One thing that has struck me as I have traversed this path is how frightening everything can be maybe it is all down to a lack of undertsand and information of just that it is something that you don't get exposed to. I did know a couple who adopted becuase they couldn't have their own children but that is the limit of the information. It must be that either they didn't want to talk about it or no one was prepared to listen to them.

It seems then, infertility (especially when it is unexplained) is a bit of a taboo subject which leads me to wonder why? From my experience it is embarassing to admit it - feeling like a failure as a woman has been a key emotion that I regualary do battle with, add that to the pressure that everyone around you seems to be having families with breaking sweat so they have moved onwards meaning that you no longer seem as welcome in the group. You have less to contribute and because you have not been so lucky, your opinions don't count because you could never understand.


I suppose the one thing I can be grateful for is that I have no fear of the hospital or any of the clinics I have been round (GP, gynae, fertility, x-ray, etc) nor the staff there who to a man have been supportive, undertsanding and helpful. Key to this was the waiting room which is the same one for lots of departments - gynae, fertility and anti-natal being the key 3. When I fist attended the walls were plastered in material for the expectant family - birth options, labour wrd tours, anti- natal groups, I had never been so assulted with something that made me feel so awful in my life. But, after a good cry, I took matters into my own hands and wrote to the PCT to explain how the space made me feel and why - they were excellent and made departmental changes so that all couples in our shoes could have somewhere different to wait, somewhere with more neutral information on the walls, somewhere that meant less stress leading up to actually being seen. It gave me back some faith in the system as well as the people behind it.

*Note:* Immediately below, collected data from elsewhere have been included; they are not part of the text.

Lemma isReturned_refs_true h refs val :
  isReturned_refs h refs val = true ↔
  ∃ ref results pos, ref ∈ refs ∧ h ref = ssa.Return results pos ∧ val ∈ results.
Proof.
  induction refs as [|ref rest IH]; simpl.
  - split; [discriminate | intros (x & rs & p & Hx & _); inversion Hx].
  - assert (Hrest : isReturned_refs h rest val = true →
                    ∃ ref0 results pos, ref0 ∈ ref :: rest ∧
                      h ref0 = ssa.Return results pos ∧ val ∈ results).
    { intros (x & rs & p & Hx & E & Hv)%IH. exists x, rs, p.
      split; [right; exact Hx | split; assumption]. }
    destruct (h ref) as [v c|v t i|v|c p|rs p|ops p|v] eqn:E;
      try (split; [exact Hrest |];
           intros (x & rs0 & p0 & Hx & E0 & Hv);
           apply elem_of_cons in Hx as [-> | Hx]; [congruence|];
           apply IH; exists x, rs0, p0; repeat split; assumption).
    destruct (isReturned_results rs val) eqn:Er.
    + split; [intros _ | reflexivity]. apply isReturned_results_true in Er.
      exists ref, rs, p. split; [left | split; assumption].
    + split; [exact Hrest |].
      intros (x & rs0 & p0 & Hx & E0 & Hv).
      apply elem_of_cons in Hx as [-> | Hx].
      * rewrite E in E0. injection E0 as <- <-.
        apply isReturned_results_true in Hv. congruence.
      * apply IH. exists x, rs0, p0. repeat split; assumption.
Qed.

Lemma isReturnedFromFunction_useSites h fn val :
  isReturnedFromFunction h fn val = isReturned_refs h (useSites h val) val.
Proof.
  unfold isReturnedFromFunction, useSites.
  destruct (ssa.asValue (h val)) as [v|]; [|reflexivity].
  destruct (ssa.Referrers v); reflexivity.
Qed.
(** [bs.index(b, start)] for a single byte and [start >= 0]: position of
    the first occurrence at or after [start]; [None] is [ValueError]. *)
Fixpoint find_from (b : Z) (bs : list Z) (pos : Z) : option Z :=
  match bs with
  | [] => None
  | c :: bs' => if c =? b then Some pos else find_from b bs' (pos + 1)
  end.

Definition bytes_index (bs : list Z) (b : Z) (start : Z) : option Z :=
  find_from b (drop (Z.to_nat start) bs) start.

End Py.

(** * [struct.pack] / [struct.unpack], big-endian formats *)

Module Struct.

(** Value of a big-endian byte string. *)
Definition be_decode (bs : list Z) : Z :=
  fold_left (fun acc b => acc * 256 + b) bs 0.

(** The [n] low-order bytes of [v], most significant first; on a
    negative [v] this is the two's-complement pattern. *)
Fixpoint be_encode (n : nat) (v : Z) : list Z :=
  match n with
  | O => []
  | S n' => be_encode n' (v / 256) ++ [v mod 256]
  end.

(** A byte value. *)
Definition is_byte (b : Z) : Prop := 0 <= b < 256.

(** [struct.pack] raises [struct.error] when the value does not fit. *)
Definition pack_H (v : Z) : option (list Z) :=
  if Py.in_range 0 65535 v then Some (be_encode 2 v) else None.
Definition pack_I (v : Z) : option (list Z) :=
  if Py.in_range 0 4294967295 v then Some (be_encode 4 v) else None.
Definition pack_i (v : Z) : option (list Z) :=
  if Py.in_range (-2147483648) 2147483647 v then Some (be_encode 4 v) else None.
Definition pack_B (v : Z) : option (list Z) :=
  if Py.in_range 0 255 v then Some (be_encode 1 v) else None.
Definition pack_bool (v : bool) : list Z := [if v then 1 else 0].
Lemma SendMail_with_composer_sends_incomplete_mail_witness :
  let sent :=
    Client.Build_Email "sohlich@gmail.com"
      "Suricata: Registration confirmation"
      "Please confirm the registration on Suricata Talk website with click on this link " in
  ClientWithComposer.SendMail Client.encoding_json_Marshal (fun _ => None)
    (ClientWithComposer.NewSuricataMailClient (Some Client.FakeRegistryClient))
    "sohlich@gmail.com" (Template.DString "Subj") (Template.DStruct [])
  = Client.Ret ([{| Client.url := "http://127.0.0.1:3030";
                    Client.contentType := "application/json";
                    Client.body := fst (Client.encoding_json_Marshal sent) |}],
                None).
Proof.
  exact (SendMail_with_composer_sends_incomplete_mail
           Client.encoding_json_Marshal (fun _ => None)
           Client.FakeRegistryClient "127.0.0.1:3030" [] "sohlich@gmail.com"
           (fst (Client.encoding_json_Marshal
                   (Client.Build_Email "sohlich@gmail.com"
                      "Suricata: Registration confirmation"
                      "Please confirm the registration on Suricata Talk website with click on this link ")))
           (Template.DString "Subj") (Template.DStruct [])
           eq_refl eq_refl).
Defined.

(** The first version of [SendMail] sends, for every subject and message it
    is called with, the [Email] with the fixed subject and an empty message,
    once an address is resolved and the [Email] serialized. *)
Theorem SendMail_fixed_subject_sends_literal
  (json_Marshal : Client.Email -> string * option error)
  (http_Post : Client.HttpRequest -> option error)
  (client : ClientFixedSubject.SuricataMailClient)
  (serviceUrl recipient subject message out : string) :
  let request := {| Client.url := serviceUrl;
                    Client.contentType := "application/json";
                    Client.body := out |} in
  ClientFixedSubject.resolveUrl client = Client.Ret (serviceUrl, None) ->
  json_Marshal (Client.Build_Email recipient
                  "Suricata: Registration confirmation" "")
  = (out, None) ->
  ClientFixedSubject.SendMail json_Marshal http_Post client
    recipient subject message
  = Client.Ret ([request], http_Post request).
Proof.
  intros request Hr Hj. unfold ClientFixedSubject.SendMail. rewrite Hr, Hj.
  change Client.HttpMIMEBodyType with "application/json". fold request.
  now destruct (http_Post request).
Qed.
(** * fastnumbers timing notebooks: the pure-Python reference functions

    The timing notebooks (TIMING_27, TIMING_36 and the one for Python
    3.5) define, for every [fastnumbers] entry point they time, two
    pure-Python stand-ins: one built on a regular expression ([*_re])
    and one built on [try]/[except] ([*_try]).  The code cells of the
    three notebooks are identical.

    This development embeds those sixteen functions together with the
    parts of the Python runtime they call ([int], [float],
    [pattern.match], [type], [==], [float.is_integer]) and states the
    properties of the specification over them.  It also embeds the
    [Table] and [Timer] classes that time the functions and print the
    results; what a run of [timeit] measures and the floating-point
    arithmetic on the measurements are parameters there.

    Conventions of the embedding
    - a Python [str] is a [string]; every character is a code point
      below 256, so [\d] is an ASCII digit;
    - a Python [int] is a [Z] (Python 3: there is no separate [long]);
    - a Python [float] is an IEEE-754 binary64 value, [pyfloat];
      conversions from decimal text and from [int] round to nearest,
      ties to even, as CPython does;
    - a call either returns or raises: [res A];
    - [us] says whether the interpreter accepts PEP 515 underscores in
      the literals given to [int] and [float] (Python >= 3.6);
    - the inputs are the kinds of value of the timing table ([str],
      [int], [float]) and, beside them, [None], lists, [bytes] and the
      instances of any other class, each given by what [int], [float]
      and [==] make of it. *)

From Stdlib Require Import ZArith List Bool Lia.
From Stdlib Require Import Strings.Ascii Strings.String.
Import ListNotations.
(** [int(s)] on a non-empty string of at most 4300 decimal digits is its
    decimal value. *)
Lemma py_int_decimal (s : ustr) (n : Z) :
  s <> [] -> dec_value s = Some n -> (List.length s <= 4300)%nat -> py_int s = Some n.
Proof.
  intros Hne Hv Hlen.
  assert (Hdig : forall c, In c s -> py_isdigit c = true).
  { intros c Hc. destruct (dec_acc_digits s 0 n Hv c Hc) as [v Hd].
    exact (decimal_isdigit c v Hd). }
  unfold py_int. rewrite py_strip_id.
  2: { apply forallb_forall. intros c Hc. rewrite (digit_not_space c (Hdig c Hc)). reflexivity. }
  destruct s as [|c r]; [contradiction|].
  destruct punct_not_digit as [H43 [H45 _]].
  assert (Hc := Hdig c (or_introl eq_refl)).
  rewrite (proj2 (Z.eqb_neq c 43)) by congruence.
  rewrite (proj2 (Z.eqb_neq c 45)) by congruence.
  unfold dec_value in Hv. cbn in Hv. unfold int_unsigned.
  destruct (py_decimal c) as [v|] eqn:Hd; [|discriminate].
  rewrite (int_digits_dec r v n 1 Hv). cbn in Hlen.
  assert (E : (1 + List.length r <=? 4300)%nat = true) by (apply Nat.leb_le; lia).
  rewrite E. reflexivity.
Qed.

Lemma dec_value_isdigit (s : ustr) (n : Z) :
  s <> [] -> dec_value s = Some n -> py_str_isdigit s = true.
Proof.
  intros Hne Hv. unfold py_str_isdigit. destruct s as [|c r]; [contradiction|].
  cbn [is_empty negb andb]. apply forallb_forall. intros x Hx.
  destruct (dec_acc_digits _ 0 n Hv x Hx) as [v Hd]. exact (decimal_isdigit x v Hd).
Qed.

(** C4 (as the code does it): at the amount step, a non-command text
    (other than the new-certificate menu label, at most 4096 characters as
    Telegram delivers it) is stripped of surrounding whitespace first.  If
    the stripped text is a non-empty string of decimal digits with a
    positive value, that value is stored as [amount] and the conversation
    moves to [RECIPIENT_NAME]; if it is empty, contains a character that is
    not a digit, or is all zeros, the bot re-prompts, the conversation stays
    in [AMOUNT] and [user_data] is unchanged. *)
Theorem amount_step_validates_stripped (cfg : config) (w : world) (o : oracle)
    (chat user : Z) (t : ustr) :
  convs w chat user = Some AMOUNT ->
  regex_full L_new t = false ->
  (List.length t <= 4096)%nat ->
  (forall n, py_strip t <> [] -> dec_value (py_strip t) = Some n -> 0 < n ->
     exists w',
       run o (handle_event cfg w (EvMessage chat user (EvText t)))
         = ([TOut (OText TAskRecipientName NoMarkup)], Some w') /\
       convs w' chat user = Some RECIPIENT_NAME /\
       ud_amount (udatas w' user) = Some n) /\
  (py_strip t = [] \/ existsb (fun c => negb (py_isdigit c)) (py_strip t) = true
   \/ dec_value (py_strip t) = Some 0 ->
     exists w',
       run o (handle_event cfg w (EvMessage chat user (EvText t)))
         = ([TOut (OText TAmountHint NoMarkup)], Some w') /\
       convs w' chat user = Some AMOUNT /\
       udatas w' user = udatas w user).
Proof.
  intros Hs Hre Hlen.
  rewrite (route_text cfg w chat user t AMOUNT Hs Hre). cbn [state_handler].
  pose proof (py_strip_length t) as Hsl.
  split.
  - intros n Hne Hv Hpos. unfold on_amount.
    rewrite (dec_value_isdigit _ n Hne Hv).
    rewrite (py_int_decimal _ n Hne Hv) by lia. cbn [lift bind negb].
    rewrite (proj2 (Z.leb_gt n 0) Hpos). cbn.
    eexists. split; [reflexivity|]. cbn. rewrite !Z.eqb_refl. split; reflexivity.
  - intros Hbad. unfold on_amount.
    assert (Hcase : py_str_isdigit (py_strip t) = false \/ dec_value (py_strip t) = Some 0).
    { destruct Hbad as [H0 | [H1 | H2]]; [left | left | right; exact H2].
      - rewrite H0. reflexivity.
      - unfold py_str_isdigit. apply existsb_exists in H1 as [c [Hc Hnd]].
        destruct (forallb py_isdigit (py_strip t)) eqn:E; [|apply andb_false_r].
        rewrite (proj1 (forallb_forall _ _) E c Hc) in Hnd. discriminate. }
    destruct Hcase as [Hnd | Hz].
    + rewrite Hnd. cbn. eexists. split; [reflexivity|].
      cbn. rewrite !Z.eqb_refl. split; reflexivity.
    + destruct (py_strip t) as [|c r] eqn:Ht; [cbn; eexists; split; [reflexivity|];
        cbn; rewrite !Z.eqb_refl; split; reflexivity|].
      rewrite <- Ht in *.
      assert (Hne : py_strip t <> []) by (rewrite Ht; discriminate).
      rewrite (dec_value_isdigit _ 0 Hne Hz).
      rewrite (py_int_decimal _ 0 Hne Hz) by lia. cbn.
      eexists. split; [reflexivity|]. cbn. rewrite !Z.eqb_refl. split; reflexivity.
Qed.

End AmountStep.


(** ** Callback buttons: the two-step delete *)

Lemma calls_only_bind {A B} (Q : jcall -> Prop) (m : prog A) (f : A -> prog B) :
  calls_only Q m -> (forall a, calls_only Q (f a)) -> calls_only Q (bind m f).
Proof.
  intros Hm Hf. induction Hm; cbn; try constructor; auto.
Qed.

Lemma calls_in_only {A} (P Q : jcall -> Prop) (p : prog A) :
  calls_in P p -> calls_only Q p -> exists c, P c /\ Q c.
Proof.
  intros Hc Ho. induction Hc; inversion Ho; subst; eauto.
Qed.

Ltac calls_only_tac :=
  repeat first
    [ apply co_ret | apply co_raise | apply co_emit
    | apply co_pdf; intros
    | apply co_api; [| intros]
    | apply calls_only_bind; [| intros]
    | progress cbn beta iota zeta
    | match goal with |- calls_only _ (match ?x with _ => _ end) => destruct x end
    | match goal with |- calls_only _ (let '(_, _) := ?x in _) => destruct x end
    | progress (unfold reply, say, lift, download, api, answer, redisplay,
                fetch_cert_by_id, say_card) ].

Section Callbacks.
Context {UL : PyUnicodeLaws U}.

Lemma pow10_succ (k : nat) : 10 ^ Z.of_nat (S k) = 10 ^ Z.of_nat k * 10.
Proof. rewrite Nat2Z.inj_succ, Z.pow_succ_r by lia. lia. Qed.

(** Every value [int()] accepts has at most 4300 decimal digits. *)
Lemma int_digits_bound (N : nat) : forall (s : ustr) (acc z : Z) (n m : nat),
  (List.length s <= N)%nat -> int_digits s acc n = Some (z, m) ->
  0 <= acc < 10 ^ Z.of_nat n -> 0 <= z < 10 ^ Z.of_nat m.
Proof.
  induction N as [|N IH]; intros s acc z n m Hl H Hacc.
  - destruct s; cbn in Hl; [|lia]. cbn in H. injection H as <- <-. exact Hacc.
  - destruct s as [|c r]; cbn in H.
    + injection H as <- <-. exact Hacc.
    + cbn in Hl. pose proof (pow10_succ n) as Hp.
      destruct (c =? 95).
      * destruct r as [|d r']; [discriminate|].
        destruct (py_decimal d) as [v|] eqn:Hd; [|discriminate].
        apply decimal_range in Hd.
        apply (IH r' (acc * 10 + v) z (S n) m); [cbn in Hl; lia | exact H | nia].
      * destruct (py_decimal c) as [v|] eqn:Hd; [|discriminate].
        apply decimal_range in Hd.
        apply (IH r (acc * 10 + v) z (S n) m); [lia | exact H | nia].
Qed.
Lemma extendedEuclid_fuel_normal (n : nat) (A B : Z) :
  extendedEuclid_fuel n A B = extendedEuclid_fuel n (Z.max A B) (Z.min A B).
Proof.
  destruct (Z.le_gt_cases A B).
  - rewrite Z.max_r, Z.min_l by lia. apply extendedEuclid_fuel_comm.
  - rewrite Z.max_l, Z.min_r by lia. reflexivity.
Qed.

(** Extra fuel does not change a result. *)
Lemma extendedEuclid_fuel_mono (n : nat) :
  forall A B res, extendedEuclid_fuel n A B = Some res ->
  forall m, (n <= m)%nat -> extendedEuclid_fuel m A B = Some res.
Proof.
  induction n as [|n IH]; intros A B res; simpl; [discriminate|].
  intros H [|m] Hm; [lia|]. simpl.
  destruct (swap_if_greater A B) as [a b].
  destruct (b =? 0); [exact H|].
  destruct (extendedEuclid_fuel n b (a mod b)) as [res'|] eqn:E; [|discriminate].
  rewrite (IH _ _ _ E m) by lia. exact H.
Qed.

(** Two nested calls at least halve the second argument, so [2k+1]
    levels are enough when it is below [2^k]. *)
Lemma extendedEuclid_fuel_terminates (k : nat) :
  forall A B, 0 <= B <= A -> B < 2 ^ Z.of_nat k ->
  exists res, extendedEuclid_fuel (2 * k + 1) A B = Some res.
Proof.
  induction k as [|k IH]; intros A B Hord Hlt.
  - simpl in *. rewrite swap_if_greater_ordered by lia.
    assert (B = 0) as -> by lia. simpl. eauto.
  - replace (2 * S k + 1)%nat with (S (S (2 * k + 1))) by lia.
    cbn [extendedEuclid_fuel].
    rewrite swap_if_greater_ordered by lia.
    destruct (Z.eqb_spec B 0) as [|HB]; [eauto|].
    assert (HBpos : 0 < B) by lia.
    pose proof (Z.mod_pos_bound A B HBpos) as Hc.
    rewrite swap_if_greater_ordered by lia.
    destruct (Z.eqb_spec (A mod B) 0) as [|Hc0]; [eauto|].
    assert (Hcpos : 0 < A mod B) by lia.
    pose proof (Z.mod_pos_bound B (A mod B) Hcpos) as Hd.
    destruct (IH (A mod B) (B mod (A mod B))) as [[[g x] y] E].
    + lia.
    + rewrite Nat2Z.inj_succ, Z.pow_succ_r in Hlt by lia.
      pose proof (Z.div_mod B (A mod B)) as Hdm.
      assert (1 <= B / (A mod B)) by (apply Z.div_le_lower_bound; lia).
      nia.
    + rewrite E. eauto.
Qed.

Lemma depth_bound_enough (A B : Z) :
  Z.min A B < 2 ^ Z.of_nat (Z.to_nat (Z.log2 (Z.min A B)) + 1).
Proof.
  rewrite Nat2Z.inj_add, Z2Nat.id by apply Z.log2_nonneg.
  change (Z.of_nat 1) with 1.
  destruct (Z.le_gt_cases (Z.min A B) 0) as [Hle|Hgt].
  - rewrite Z.log2_nonpos by exact Hle. simpl. lia.
  - pose proof (Z.log2_spec _ Hgt). rewrite Z.add_1_r. lia.
Qed.

Lemma depth_bound_eq (A B : Z) :
  depth_bound A B = (2 * (Z.to_nat (Z.log2 (Z.min A B)) + 1) + 1)%nat.
Proof. unfold depth_bound. lia. Qed.

Lemma depth_bound_comm (A B : Z) : depth_bound A B = depth_bound B A.
Proof. unfold depth_bound. now rewrite Z.min_comm. Qed.
(** * LectureForge frontend: status reconciliation, polling, URLs, navigation

    A shallow embedding of the client-side logic of the LectureForge
    frontend:

    - [frontend/lib/api.ts]: the wire types [JobState], [SlideState],
      [SlideProgress], [JobStatus]; the URL helpers [getApiBaseUrl],
      [joinUrl], [getFileUrl], [getWebSocketUrl]; [parseError] and
      [getJobStatus];
    - [frontend/hooks/useJobStatus.ts]: the [refetchInterval] callback;
    - [frontend/app/processing/[jobId]/page.tsx]: the merged [status]
      object, the completion flags, the job-not-found retry effect and the
      choice of the rendered view;
    - the slide viewer component: [goToPrevious] and [goToNext].

    JavaScript values are modelled by [jsval]; a JavaScript object is a
    finite map from property names to values.  Strings are sequences of
    one-byte characters; every string the code compares against is ASCII. *)

From Stdlib Require Import ZArith Ascii String DecimalString.
From stdpp Require Import base option list strings gmap fin_maps.

Local Open Scope Z_scope.
Local Open Scope string_scope.

(** ** JavaScript values *)

Module JS.

(** Numbers are the integers the wire format carries (JSON has no NaN and
    the status contract uses whole numbers). *)
#[warnings="-register-all"]
Inductive jsval : Type :=
  | JUndefined
  | JNull
  | JBool (b : bool)
  | JNum (n : Z)
  | JStr (s : string)
  | JArr (items : list jsval)
  | JObj (props : gmap string jsval).

(** ToBoolean: [undefined], [null], [false], [0] and [''] are falsy;
    every array and object is truthy, the empty ones included. *)
Definition truthy (v : jsval) : bool :=
  match v with
  | JUndefined | JNull => false
  | JBool b => b
  | JNum n => negb (n =? 0)%Z
  | JStr s => negb (String.eqb s "")
  | JArr _ | JObj _ => true
  end.
Lemma processMessage_weight x msg s :
  (weight x (processMessage msg s).1 <= weight x s + occ x (delivered [Deliver msg]))%nat.
Proof.
  destruct msg as [m|]; [|cbn [processMessage fst]; lia].
  assert (forall p, weight x (consumeMessageAsync p (Some m) s)
                    <= weight x s + occ x [deliveryTag m])%nat as Hc.
  { intros p. unfold consumeMessageAsync.
    pose proof (weight_with_pool x p (pools s p ++ [{| item_JSON := content m;
                                                      item_msg := Some m |}]) s) as W.
    rewrite tags_app, count_occ_app in W.
    change (tags [{| item_JSON := content m; item_msg := Some m |}])
      with [deliveryTag m] in W. lia. }
  assert (forall type, weight x (unknown_type m type s).1
                       <= weight x s + occ x [deliveryTag m])%nat as Hu.
  { intros type. unfold unknown_type. cbn [amqpChannel log].
    destruct (amqpChannel s); cbn [fst].
    - rewrite weight_record_settled, weight_log. cbn [map fst]. lia.
    - rewrite weight_log. lia. }
  unfold processMessage, delivered. cbn [omap].
  change (omap _ []) with (@nil nat).
  destruct (properties_type m) as [type|]; [|apply Hu].
  repeat (destruct (String.eqb type _); [apply Hc|]). apply Hu.
Qed.



Lemma flying_app x l1 l2 : flying x (l1 ++ l2) = (flying x l1 + flying x l2)%nat.
Proof. unfold flying. apply sum_list_with_app. Qed.

Lemma flying_delete x i l t :
  l !! i = Some t ->
  (flying x (delete i l) + occ x (tags (pendingObjs t)) = flying x l)%nat.
Proof.
  intros H. rewrite <- (take_drop_middle l i t H) at 2.
  rewrite delete_take_drop, !flying_app.
  change (flying x (t :: drop (S i) l))
    with (occ x (tags (pendingObjs t)) + flying x (drop (S i) l))%nat. lia.
Qed.
(** X19: [dispose] of the registry calls [dispose] on its own disposables,
    in their order, and on nothing else, makes no registration and empties the
    map of tracked pairs. *)
Theorem GitDecorations_dispose_effect this h :
  g_providers (GitDecorations_dispose (this, h)).1 = [] ∧
  g_disposables (GitDecorations_dispose (this, h)).1 = g_disposables this ∧
  disposed (GitDecorations_dispose (this, h)).2 = disposed h ++ g_disposables this ∧
  registrations (GitDecorations_dispose (this, h)).2 = registrations h.
Proof.
  rewrite GitDecorations_dispose_host, disposeAll_disposed, disposeAll_registrations.
  done.
Qed.

Lemma openAll_registrations repositories s :
  let s' := GitDecorations_run (DidOpenRepository <$> repositories) s in
  registrations s'.2 = registrations s.2 ++ (repositories ≫= providerRegistrations) ∧
  disposed s'.2 = disposed s.2.
Proof.
  induction repositories as [|r rs IH] using rev_ind; intros s'.
  - cbn. by rewrite app_nil_r.
  - destruct IH as [Hregs Hdisp]. unfold s'.
    rewrite fmap_app. cbn [fmap list_fmap]. rewrite GitDecorations_run_snoc.
    destruct (GitDecorations_run (DidOpenRepository <$> rs) s) as [this h].
    cbn [GitDecorations_handle]. rewrite onDidOpenRepository_eq. cbn in *.
    by rewrite Hregs, Hdisp, bind_app, bind_singleton, app_assoc.
Qed.

(** X20: the constructor subscribes to the two events of the model and then,
    for each open repository in turn, makes the three registrations of its
    providers; it makes no [dispose] call. *)
Theorem GitDecorations_new_registrations repositories h :
  registrations (GitDecorations_new repositories h).2 =
    registrations h ++ [OnDidOpenRepository; OnDidCloseRepository] ++
    (repositories ≫= providerRegistrations) ∧
  disposed (GitDecorations_new repositories h).2 = disposed h.
Proof.
  rewrite GitDecorations_new_run.
  destruct (openAll_registrations repositories
    ({| g_disposables := [length (registrations h); S (length (registrations h))];
        g_providers := [] |},
     {| registrations := registrations h ++ [OnDidOpenRepository; OnDidCloseRepository];
        disposed := disposed h |})) as [-> ->].
  cbn. by rewrite <- app_assoc.
Qed.
End GitDecorationsMore.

My biggest fear is that I have let my husband down: that I have, in some way, failed him because it is my fault that we are in this position. He never says it and when I try and explain this is how I feel he always reassures me that he never feels like this and will always love me no matter what happens but my illogical brain refuses to accept this. I know that he woudl never leave me but in my darkest moments I wonder if I should leave him to live his dreams, even it that means he does this with some one else and I end up alone. I keep thinking better that that give up everything for me - I can't accept that he thinks I am worth it.

I suppose I am lucky in that without my husband or other key people in my life I would never have found the strength to ask for help, help from an external source with I have been lucky enough to get from a course of CBT, something I would recomend to anyone who finds life a struggle at times.